Вокруг церкви, со стен ее смотрели скорбные лица святых, больше похожих на лица матерей и отцов, не дождавшихся своих детей с войны, располагались бывшие купеческие лабазы, в которых теперь были магазины, столовая № 1 и пивная № 1 (других столовых и пивных не было). В бывших лабазах даже в самую сильную жару стояла прохлада, пахло плесенью и корицей (неужели до сих пор давали себя знать купеческие «колониальные» товары?).
Имелись еще в Покровском большая деревянная школа-десятилетка – бывший барский дом; хлебопекарня, авторемонтная мастерская, разные бытовые службы. Вот, пожалуй, и все. Ни одного завода. Поэтому в селе всегда был чистый воздух, вобравший в себя запахи лугов, Дона, окрестных хвойных лесов, и стояла тишина; по утрам было слышно, как в соседней деревушке поют петухи, а вечерами лают собаки, – до деревушки же было почти три километра.
Петр Коньшин приехал в село ранней осенью, когда начала созревать антоновка, и ее запах был всюду: на улицах, в избах, в конторе совхоза. С бахчей возили на машинах и телегах полосатые, трескавшиеся от легкого удара арбузы и зеленые круглые дыни, которые отчаянно пахли нездешним запахом, дыханием Африки, что ли, или дельты Амазонки, или откуда там они взялись у нас, эти необыкновенные плоды, вытягивающие из нашей черной, пресной, холодной земли такие сладкие, горячие, пряные соки…
Арбузы и дыни продавались на площади у церкви, прямо с машин и телег. Спешащие в церковь старухи и молодухи, имеющие к богу свои личные просьбы, вставали помолиться пораньше, перед тем как отправиться на фермы и в поле, – учитывая это, молодой энергичный батюшка, имеющий «Москвич» и японский кассетофон «Панасоник», летом открывал церковь чуть ли не на рассвете, – так вот верующие старушки и просящие у бога молодухи первыми разбирали спелые арбузы, самые ароматные дыни.
Они зажимали под мышками еще холодные с ночи бахчевые культуры, спешили с ними в церковь, молились, положив арбузы и дыни перед собой, и казалось, что старушки и молодухи молятся не суровому богу с изможденным лицом, а этим неведомо откуда пришедшим на нашу землю странным плодам, которые создали, наверное, богатые на выдумку языческие боги.

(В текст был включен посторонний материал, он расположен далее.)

(* ===== verification/Prelude.v ===== *)
(** * Arion: a verification library

    Arion is a proxy written in Rust (the sources are under src/).  A listener
    accepts connections, learns their addresses (from the socket or from a
    PROXY protocol header), selects a filter chain by address and server name,
    and hands the connection to the chain.  Requests are matched to a virtual
    host and a route; filters decide about them; their headers are changed; a
    balancer chooses an endpoint of the route's cluster; the request is sent,
    and possibly sent again.  Circuit breakers, rate limits and connection
    limits bound what goes on at the same time, and health checks keep track of
    the endpoints.  An external processor can see and change a message on its
    way, and clients can be made to log in or to show a token.  The clusters and
    their TLS contexts are built from a configuration and from secrets, which can
    come from an xDS server while the proxy runs.

    This library is a shallow embedding of these parts: Rust data as inductive
    types and records, functions as executable definitions that keep the names
    of the source, threads as step relations over their atomic accesses.  A
    computation that can fail returns [result] or [option], one that can panic
    [outcome].  Integers are [Z] with their width written out where it matters;
    strings are lists of bytes; the release profile does not check overflow,
    so arithmetic wraps.  Crates outside src/ are parameters: classes with
    their operations, and classes with the documented laws that are relied on.

    ** The files

    Where one file holds a component and its theorems, the theorems are in a
    module of their own at its end, named [...Spec] ([CorsSpec] of [Cors], and
    so on).

    - [Prelude]: [result] and [outcome], machine integers ([Int]), BTreeMaps
      in key order ([btree_iter]), [find], [find_map], counting in maps
      ([number]); [RustStr] (module [Str]): what is used of [str]; [Fmt]:
      numbers and addresses as text, with parsing.
    - [Net]: addresses and the crate ipnet ([IpNetLib], [IpNetSpec]);
      [Metadata]: what is known of a connection (listeners/metadata.rs).
    - Filter chains (listeners/filterchain_matcher.rs, config/listener.rs):
      [ListenerConfig] the configured matches and their scores, [FilterChain]
      the compiled matcher with its construction and selection,
      [FilterChainRef], [FilterChainTree], [FilterChainAddr], [FilterChainName]
      the lemmas, [FilterChainSpec] the theorems.
    - Balancers (clusters/balancers/): [Balancer] the traits as classes, [Wrr]
      weighted round robin, [Maglev] and [MaglevSpec] the Maglev table,
      [HealthyLb] the balancer of healthy endpoints over any inner one,
      [F64] binary64 arithmetic, [Priority] the loads of priority levels,
      [DefaultLb] the priority levels of a cluster,
      [HashPolicy] what a request is hashed by (hash_policy.rs), [OverrideHost]
      the balancer that follows a header (override_host.rs), [RingHash] the hash
      ring with its binary search (ring.rs), [RandomLb] the random and the
      least-request balancers (random.rs, least.rs).
    - Health checks (clusters/health/): [Health] and [HealthSpec] the counter,
      the check loop and the interpretation of answers, [TcpPayload] the
      matching of payloads in a stream.
    - Limits: [TokenBucket]
      (listeners/rate_limiter/token_bucket.rs, local_rate_limiter.rs),
      [UserRateLimit] (http_connection_manager/user_rate_limiter.rs),
      [ConnectionLimit] (connection_limit.rs), [CircuitBreaker]
      (clusters/circuit_breaker.rs with its users in clusters_manager.rs,
      http_upstream.rs and transport/tcp_channel.rs).
    - Requests: [Http] the crates http, regex and url; [StringMatch]
      (config/core.rs) and [HeaderMatch] (header_matcher.rs); [VirtualHost] and
      [VirtualHostSpec] host patterns and the table of virtual hosts; [Route]
      (route.rs, match_request_route); [Rbac] access control;
      [HttpModifiers] and [HttpModifiersSpec] (http_modifiers.rs and the
      mutations of http_connection_manager.rs); [Cors] the CORS
      filter (cors.rs); [HttpFilters] and [HttpFiltersSpec] the filters of a
      route and the loop over them (http_filters.rs, to_response).
    - Tracing (arion-tracing/): [TraceInfo] trace contexts in headers, [Tracing]
      and [TracingSpec] request ids, the decision to trace and the start of
      handle_request.
    - Transport: [AsyncStream] streams and the rewindable stream
      (utils/rewindable_stream.rs), [ProxyProtocol] and [ProxyProtocolSpec]
      (transport/proxy_protocol.rs), [Retry] and [RetrySpec]
      (clusters/retry_policy.rs and the send loop of
      transport/http_channel.rs), [Pools] and [Http2Pool] the pools of
      connections (transport/http1_pool.rs, http2_pool.rs).
    - Bodies (body/): [Body] the crate http-body and the bodies that limit the
      time between frames, report their end and count their bytes, [ChannelBody]
      the body that is fed through a channel, and the bridge that feeds it.
    - The external processor (http_connection_manager/ext_proc.rs, ext_proc/):
      [ExtProcMutation] header mutations and their rules, [ExtProcModes] the processing modes and the settings of a worker,
      [ExtProcProcessing] the state of one message and the answers to it,
      [ExtProcWorker] the worker with its two loops, [ExtProcFilter] the filter;
      [ExtProcSide], [ExtProcTransparent], [ExtProcObserve] and [ExtProcSpec]
      the invariants of a worker and the theorems.
    - Formats (arion-format/): [FormatGrammar] operators and the parser of
      format strings, [LogFormatter] the formatter with its slots, its message
      and the formatters of headers and URIs, [FormatContext] the contexts that
      fill the slots.
    - Authentication: [OAuth2] the OAuth2 filter
      (http_connection_manager/oauth2.rs); [OAuth2Spec], with the modules
      [Base64] (an encoder and decoder for examples), [OAuth2Spec] (sessions)
      and [OAuth2Flow] (logins); [Jwt] the JWT filter (jwt_authn.rs, jwt_authn/).
    - Clusters: [Tls] secrets and TLS contexts (secrets/), [Endpoints] channels,
      endpoints and load assignments (clusters/load_assignment.rs and the parts
      of transport/ it builds on), [Clusters] the kinds of cluster and the
      shared map (clusters/cluster.rs, cluster/, clusters_manager.rs,
      cached_watch.rs), [StandardLb] the interface of the balancers for clusters
      discharged by [DefaultLb] and a concrete cluster, [ClustersSpec], with the
      modules [ClustersSpec] (changes of secrets) and [ClustersServe] (requests
      and threads).
    - Configuration: [Xds] and [XdsSpec] the xDS client (arion-xds/src/xds/).

    ** What is shown

    - Filter chains: the compiled matcher selects what the linear reference
      selects, for every set of rules without ambiguity; what it selects is the
      most specific match.
    - Balancing: weighted round robin gives every endpoint its share in every
      round; a Maglev table of prime size is filled and even, and its primality
      test is right; healthy endpoints only are returned after any sequence of
      updates; the counts behind the priority loads are right; the loads of two
      levels in binary64 arithmetic; a header that names endpoints is answered
      with the healthy ones, through any history; a hash ring is consistent.
    - Health: the status is a function of the history of the checks; the check
      loop reports exactly the changes; waiting for payloads ends.
    - Limits: under any interleaving of threads, a token bucket keeps its rate,
      a circuit breaker its limits, and a connection limit is exceeded by no
      more than the tasks that race; a token bucket implements an abstract one;
      the cleaner of the per-user buckets cannot be seen if they fill up within
      a minute, and resets active users if they do not;
      permits are balanced, and two ways in which they are not.
    - Requests: virtual-host tables select what scoring every domain selects;
      a request gets the first matching route of the best virtual host;
      matching without regard to case is matching in lower case; what header
      matchers and access policies decide; an external client cannot claim an
      address; the changes of headers are those of the configuration; a
      request reaches the action of its route only through every filter, and
      the loop over the filters ends; a response is opened only to origins that
      are accepted.
    - Tracing: the trace of a request goes on upstream in its own format, trace
      contexts stay within their types, and the request id that is recorded is
      the one that is sent.
    - Transport: a rewound stream is the stream it wraps; a PROXY header is
      taken from the stream exactly, and what is written is read back; a
      request with a retry policy is answered by its last attempt, with
      bounded attempts, and its retry permit is given back; a connection of a
      pool serves one request, or as many as it has streams, at a time.
    - Bodies: however a body is forwarded through a channel, it arrives as it
      is, and its size is right.
    - The external processor: one that changes nothing leaves a body alone, in
      whatever order its answers and the frames come, and in observability mode
      it does so whatever happens to it; its changes keep to the rules; what
      becomes of a body when it fails or cannot be reached.
    - Formats: the parser accepts exactly the printed texts of the grammar; a
      formatter renders the text it was made of; a message is written completely
      to every writer that takes something; flags and identifiers are told
      apart, and times fit into their buffers.
    - Authentication: a session that is accepted was given out by the filter to
      a login it began, a login whose partners answer is completed, and a token
      that is accepted was validated; two ways around this, through the name of
      a secret and through the cache of tokens.
    - Clusters: which certificate a client is shown; TLS contexts follow the
      secrets that are delivered; a load assignment serves the configured
      endpoints with the configured channels; the copies of the threads follow
      the shared map; the routing context of a request is of the kind the cluster
      takes; what a changed secret does not reach.
    - Configuration: the server knows what is subscribed to and which versions
      are in use, over any sequence of connections, and every response is
      answered; what is lost on a reconnection.

    ** Fuel and bounds

    Recursion that is not structural has a measure as an extra argument: the
    payload matcher and the primality test take fuel, and theorems show how
    much is enough ([try_match_total], [is_prime_correct]); [read_exact] takes
    as many reads as bytes, as every read delivers one; [fmt_radix] as many
    digits as a 128-bit number has; the loop over the filters one more pass
    than there are filters ([filters_terminate]); the loops that empty the
    buffer of an external processor three turns, as it holds data, trailers or
    both ([flush_fuel]); the binary search of the ring as many as the ring has
    slots; the format parser as many turns as the text has bytes, since each
    takes one ([format_parsed] covers every text).  Theorems about counters of 32 bits assume fewer threads than they
    can count.

    ** Not modelled

    Sockets, timers and tasks: their effects are arguments (what a read
    delivers, what an attempt answers, where a timeout fires).  WebAssembly and
    Cedar filters, the MCP gateway, the files of access logs, metrics, spans, the
    admin interface and the start of the processes: mostly input and output over
    generated types and foreign services.  Cryptography, certificates and TLS
    connections are those of crates.  Filters that are not modelled, and those
    modelled apart from the loop over the filters, are used in it through the
    class [OtherFilters], and the actions of routes are parameters of
    [to_response].  The number of slots of an endpoint on the hash ring is a
    parameter, as is the work of the handler of xDS updates.  Redirects have no
    model yet. *)

From stdpp Require Export base decidable option list gmap strings sorting.
From Stdlib Require Export ZArith Lia.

В общем, Петр влюбился в село в первый же вечер. Особенно нравились ему люди. Они были добродушными, работящими и вроде бы неторопливыми, но успевали все: и поработать на государство, и присмотреть за своим садиком, и снять с поливаемого донской водой огородишка такой «вал», что, получи такой урожай на какой-нибудь сельскохозяйственной научно-исследовательской станции, там враз все стали бы героями, а может быть, и заработали звания академиков.
Да, кроме того, покровцы разводили гусей. Из всех видов домашней живности сельчане почему-то предпочитали гусей. Может быть, это была традиция, восходящая еще к тем временам, когда предки ходили на легких стругах на Азов торговать с турками, и живой гусь был прекрасным, не портящимся в дороге продуктом, а также служил разменной монетой; а возможно, и потому, что вокруг было сколько угодно лугов и воды, и гусь сам по себе ходил, щипал траву, пил речную воду и постепенно к осени из травы и воды создавал прекрасное, запеченное в печи жаркое. Да, кроме того, голопузая малышня не оставалась без присмотра; она присматривала за гусиным стадом, а гусиное стадо в свою очередь присматривало за голопузой малышней.

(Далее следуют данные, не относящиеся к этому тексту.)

(* ===== verification/FilterChainRef.v ===== *)
(** The linear oracle, level by level: each [match_subitem] keeps, among the
    filters still possible, those with the best score. *)

From S2P Require Import Prelude RustStr Net Metadata ListenerConfig FilterChain.
Import Net Metadata ListenerConfig FilterChain.
Local Open Scope Z_scope.

Module FilterChainRef.

Create HintDb scores.

(** ** The order on scores *)

Definition mr_le (a b : MatchResult) : Prop := mr_gt a b = false.

Lemma mr_le_refl a : mr_le a a.
Proof. destruct a; unfold mr_le, mr_gt; simpl; [done|done|]. by rewrite Z.compare_refl. Qed.

Lemma mr_le_trans a b c : mr_le a b -> mr_le b c -> mr_le a c.
Proof.
  destruct a as [| |x], b as [| |y], c as [| |z]; unfold mr_le, mr_gt; simpl; try done.
  destruct (Z.compare_spec x y), (Z.compare_spec y z), (Z.compare_spec x z);
    simpl; intros; done || lia.
Qed.

Lemma mr_gt_le a b : mr_gt a b = true -> mr_le b a.
Proof.
  destruct a as [| |x], b as [| |y]; unfold mr_le, mr_gt; simpl; try done.
  destruct (Z.compare_spec x y), (Z.compare_spec y x); simpl; intros; done || lia.
Qed.

Lemma mr_le_antisym a b : mr_le a b -> mr_le b a -> a = b.
Proof.
  destruct a as [| |x], b as [| |y]; unfold mr_le, mr_gt; simpl; try done.
  destruct (Z.compare_spec x y), (Z.compare_spec y x); simpl; intros; subst; done || lia.
Qed.

Lemma mr_le_matched x y : mr_le (Matched x) (Matched y) <-> y <= x.
Proof.
  unfold mr_le, mr_gt; simpl. destruct (Z.compare_spec x y); simpl; split; intros; done || lia.
Qed.

Lemma mr_le_norule_matched x : mr_le NoRule (Matched x).
Proof. done. Qed.
Lemma mr_le_failed a : mr_le FailedMatch a.
Proof. by destruct a. Qed.
#[export] Hint Resolve mr_le_refl mr_le_failed mr_le_norule_matched mr_gt_le : scores.
#[export] Hint Extern 1 (mr_le _ _) => eapply mr_le_trans; eassumption : scores.

Lemma mr_max_spec l b :
  mr_max l = Some b -> b ∈ l /\ forall x, x ∈ l -> mr_le x b.
Proof.
  destruct l as [|x l]; [done|]. intros [= <-]. revert x.
  induction l as [|y l IH]; intros x; simpl.
  { split; [set_solver|]. intros z ->%list_elem_of_singleton. auto with scores. }
  destruct (mr_gt x y) eqn:E.
  - destruct (IH x) as [Hin Hle]. split; [set_solver|].
    assert (mr_le y x) by auto with scores.
    intros z. rewrite !elem_of_cons. intros [->|[->|?]];
      eauto using mr_le_trans, list_elem_of_here, list_elem_of_further.
  - destruct (IH y) as [Hin Hle]. split; [set_solver|].
    intros z. rewrite !elem_of_cons. intros [->|[->|?]];
      eauto using mr_le_trans, list_elem_of_here, list_elem_of_further.
Qed.

Lemma mr_max_None l : mr_max l = None <-> l = [].
Proof. by destruct l. Qed.

(** ** Pruning *)

Section prune.
Context `{IpNetLib}.
Notation Candidate := (nat * FilterChainMatch)%type.
Implicit Types (cs : list Candidate) (score : FilterChainMatch -> MatchResult).

Definition best_from score (b : MatchResult) cs : MatchResult :=
  fold_left (fun b c => if mr_gt (score c.2) b then score c.2 else b) cs b.

Definition best score cs : MatchResult := best_from score FailedMatch cs.

(** The candidates with the best score, none if every score is a failure. *)
Definition prune score cs : list Candidate :=
  filter (fun c => score c.2 = best score cs /\ score c.2 <> FailedMatch) cs.

Lemma best_from_spec score b cs :
  mr_le b (best_from score b cs) /\
  (forall c, c ∈ cs -> mr_le (score c.2) (best_from score b cs)) /\
  (best_from score b cs = b \/ exists c, c ∈ cs /\ score c.2 = best_from score b cs).
Proof.
  revert b. induction cs as [|c cs IH]; intros b; simpl.
  { split_and!; [auto with scores|set_solver|auto]. }
  destruct (IH (if mr_gt (score c.2) b then score c.2 else b)) as (H1 & H2 & H3).
  destruct (mr_gt (score c.2) b) eqn:E; split_and!.
  - eauto using mr_le_trans with scores.
  - intros c'. rewrite elem_of_cons. intros [->|?]; auto.
  - destruct H3 as [->|(c' & ? & ?)]; right; [exists c|exists c']; set_solver.
  - done.
  - intros c'. rewrite elem_of_cons. intros [->|?]; eauto using mr_le_trans.
  - destruct H3 as [?|(c' & ? & ?)]; [by left|right; exists c'; set_solver].
Qed.

(** A score that is reached and is an upper bound is the best one. *)
Lemma best_eq score cs c s :
  c ∈ cs -> score c.2 = s -> (forall c', c' ∈ cs -> mr_le (score c'.2) s) ->
  best score cs = s.
Proof.
  intros Hc <- Hub. destruct (best_from_spec score FailedMatch cs) as (H1 & H2 & H3).
  fold (best score cs) in *. apply mr_le_antisym; [|by apply H2].
  destruct H3 as [->|(c' & Hc' & <-)]; auto with scores.
Qed.

Lemma prune_hit score cs c s :
  c ∈ cs -> score c.2 = s -> s <> FailedMatch ->
  (forall c', c' ∈ cs -> mr_le (score c'.2) s) ->
  prune score cs = filter (fun c => score c.2 = s) cs.
Proof.
  intros Hc Hs Hne Hub. unfold prune. rewrite (best_eq _ _ _ _ Hc Hs Hub).
  apply list_filter_iff. intros c'. split; [by intros [? _]|].
  intros Hs'. split; congruence.
Qed.

Lemma prune_all_failed score cs :
  (forall c, c ∈ cs -> score c.2 = FailedMatch) -> prune score cs = [].
Proof.
  intros Hf. unfold prune. apply filter_none. intros c Hc. rewrite (Hf c Hc). tauto.
Qed.

(** ** The oracle as five prunings *)

(** The elements of [l] whose flag is set. *)
Definition flagged {A} (possible : list bool) (l : list A) : list A :=
  (filter (fun p : bool * A => p.1 = true) (zip possible l)).*2.

Lemma flagged_cons {A} p possible (x : A) l :
  flagged (p :: possible) (x :: l) = if p then x :: flagged possible l else flagged possible l.
Proof. unfold flagged. simpl. rewrite filter_cons. by destruct p. Qed.

Lemma flagged_fmap {A B} (f : A -> B) possible l :
  flagged possible (f <$> l) = f <$> flagged possible l.
Proof.
  revert possible. induction l as [|x l IH]; intros [|p possible]; [done..|].
  rewrite fmap_cons, !flagged_cons, IH. by destruct p.
Qed.

Lemma flagged_all {A B} (l : list A) (k : list B) :
  length k = length l -> flagged ((fun _ => true) <$> k) l = l.
Proof.
  revert k. induction l as [|x l IH]; intros [|y k] [=]; [done|].
  rewrite fmap_cons, flagged_cons. by rewrite IH.
Qed.

Lemma score_possible_best score cs scratchpad possible b :
  length scratchpad = length cs -> length possible = length cs ->
  (score_possible score cs.*2 scratchpad possible b).2 = best_from score b (flagged possible cs).
Proof.
  revert scratchpad possible b.
  induction cs as [|c cs IH]; intros [|s sc] [|p po] b [=] [=]; [done|].
  rewrite flagged_cons. simpl. destruct p; simpl.
  - specialize (IH sc po (if mr_gt (score c.2) b then score c.2 else b)).
    destruct (score_possible _ _ _ _ _). simpl in *. by rewrite IH.
  - specialize (IH sc po b). destruct (score_possible _ _ _ _ _). simpl in *. by rewrite IH.
Qed.

Lemma length_score_possible score l scratchpad possible b :
  length (score_possible score l scratchpad possible b).1 = length scratchpad.
Proof.
  revert scratchpad possible b.
  induction l as [|m l IH]; intros [|s sc] [|p po] b; simpl; try done.
  destruct p.
  - specialize (IH sc po (if mr_gt (score m) b then score m else b)).
    destruct (score_possible _ _ _ _ _). simpl in *. by rewrite IH.
  - specialize (IH sc po b). destruct (score_possible _ _ _ _ _). simpl in *. by rewrite IH.
Qed.

Lemma flagged_keep_best score cs scratchpad possible b b' :
  length scratchpad = length cs -> length possible = length cs ->
  flagged (keep_best b (score_possible score cs.*2 scratchpad possible b').1 possible) cs =
  filter (fun c => score c.2 = b /\ score c.2 <> FailedMatch) (flagged possible cs).
Proof.
  revert scratchpad possible b'.
  induction cs as [|c cs IH]; intros [|s sc] [|p po] b' [=] [=]; [done|].
  rewrite flagged_cons. simpl. destruct p; simpl.
  - specialize (IH sc po (if mr_gt (score c.2) b' then score c.2 else b')).
    destruct (score_possible _ _ _ _ _) as [sc' b'']. simpl in *.
    rewrite flagged_cons, IH, filter_cons by done.
    repeat case_bool_decide; simpl; case_decide; done || tauto.
  - specialize (IH sc po b'). destruct (score_possible _ _ _ _ _) as [sc' b''].
    simpl in *. rewrite flagged_cons, IH by done. by destruct (_ || _).
Qed.

Lemma match_subitem_prune score cs st :
  length st.1 = length cs -> length st.2 = length cs ->
  let st' := match_subitem score cs.*2 st in
  length st'.1 = length cs /\ length st'.2 = length cs /\
  flagged st'.2 cs = prune score (flagged st.2 cs).
Proof.
  destruct st as [sc po]; simpl; intros Hsc Hpo.
  pose proof (score_possible_best score cs sc po FailedMatch Hsc Hpo) as Hb.
  pose proof (length_score_possible score cs.*2 sc po FailedMatch) as Hl.
  pose proof (flagged_keep_best score cs sc po (best score (flagged po cs)) FailedMatch Hsc Hpo) as Hk.
  destruct (score_possible _ _ _ _ _) as [sc' b]. simpl in *. subst b.
  split_and!; [congruence| |exact Hk].
  unfold keep_best. rewrite length_zip_with. lia.
Qed.

(** What the oracle returns for the candidates that survive all levels. *)
Definition pick {T} (values : list T) (cs : list Candidate) : result SelectError (option T) :=
  match cs with
  | [] => Ok None
  | [(idx, _)] => Ok (values !! idx)
  | _ => Err MultipleFilterChains
  end.

Definition prune_all {Protocol} (meta : DownstreamConnectionMetadata Protocol)
    (server_name : option str) (cs : list Candidate) : list Candidate :=
  let source_addr := peer_address meta in
  let destination_addr := local_address meta in
  prune (fun m => matches_source_port m (sock_port source_addr))
  (prune (fun m => matches_source_ip m (sock_ip source_addr))
  (prune (fun m => matches_server_name m (default [] server_name))
  (prune (fun m => matches_destination_ip m (sock_ip destination_addr))
  (prune (fun m => matches_destination_port m (sock_port destination_addr)) cs)))).

Lemma pick_flagged {T} (values : list T) (cs : list Candidate) po :
  length cs = length values ->
  (forall i c, cs !! i = Some c -> c.1 = i) ->
  match flagged po values with
  | [] => Ok None
  | [value] => Ok (Some value)
  | _ => Err MultipleFilterChains
  end = pick values (flagged po cs).
Proof.
  intros Hlen Hidx. set (z := zip cs values).
  assert (cs = z.*1) as Hc by (symmetry; apply fst_zip; lia).
  assert (values = z.*2) as Hv by (symmetry; apply snd_zip; lia).
  assert (forall c v, (c, v) ∈ flagged po z -> values !! c.1 = Some v) as Hz.
  { intros c v (q & [=] & Hq)%list_elem_of_fmap. apply list_elem_of_filter in Hq as [_ Hq].
    destruct q as [p [c' v']]; simplify_eq/=.
    apply list_elem_of_lookup in Hq as [i Hi].
    apply lookup_zip_with_Some in Hi as (? & ? & [= -> <-] & _ & Hi).
    apply lookup_zip_with_Some in Hi as (? & ? & [= <- <-] & Hci & Hvi).
    by rewrite (Hidx _ _ Hci). }
  rewrite Hc, !flagged_fmap. rewrite Hv at 1. rewrite flagged_fmap.
  destruct (flagged po z) as [|[[i m] v] [|[[]] ?]]; simpl; [done| |done].
  specialize (Hz (i, m) v ltac:(set_solver)). simpl in Hz. by rewrite Hz.
Qed.

(** [reference_select] prunes on the five criteria in turn. *)
Lemma reference_select_prune {Protocol T} (entries : list (FilterChainMatch * T))
    (meta : DownstreamConnectionMetadata Protocol) server_name :
  reference_select entries meta server_name =
  pick entries.*2 (prune_all meta server_name (imap pair entries.*1)).
Proof.
  unfold reference_select, prune_all. set (cs := imap pair entries.*1).
  assert (entries.*1 = cs.*2) as Hcs.
  { unfold cs. rewrite fmap_imap. symmetry.
    etrans; [apply (imap_const id)|apply list_fmap_id]. }
  set (st0 := (_ <$> _, _ <$> _)).
  assert (length st0.1 = length cs /\ length st0.2 = length cs /\ flagged st0.2 cs = cs)
    as (H1 & H2 & H3).
  { unfold st0, cs. simpl. rewrite !length_fmap, length_imap, length_fmap. split_and!; [done..|].
    apply flagged_all. by rewrite length_imap. }
  clearbody st0. rewrite Hcs.
  do 5 (match goal with |- context [match_subitem ?f _ st0] =>
    destruct (match_subitem_prune f cs st0 H1 H2) as (?H1 & ?H2 & ?H3);
    revert H3; generalize dependent (match_subitem f cs.*2 st0); clear H1 H2;
    intros st1 H1 H2 H3' H3; rewrite H3 in H3'; clear H3 st0; rename st1 into st0, H3' into H3
  end).
  rewrite <-H3. apply pick_flagged.
  - unfold cs. by rewrite length_imap, !length_fmap.
  - intros i c Hi. unfold cs in Hi. rewrite list_lookup_imap, fmap_Some in Hi.
    by destruct Hi as (? & _ & ->).
Qed.
End prune.
End FilterChainRef.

Короче – Покровское легло Петру Коньшину на душу: со своими садами, простодушными на первый взгляд, но себе на уме людьми, Доном, лабазами, церквушкой, гусями. А тут еще директор совхоза, человек довольно молодой, но уже тертый, битый жизнью, имеющий в активе степень кандидата наук, два ордена, сына-семиклассника, а в пассиве – три выговора (один строгач), сердечную недостаточность и вообразившую себя эстрадной певицей жену, которая гастролировала во главе покровской самодеятельности по другим селам и даже прорывалась в областной центр.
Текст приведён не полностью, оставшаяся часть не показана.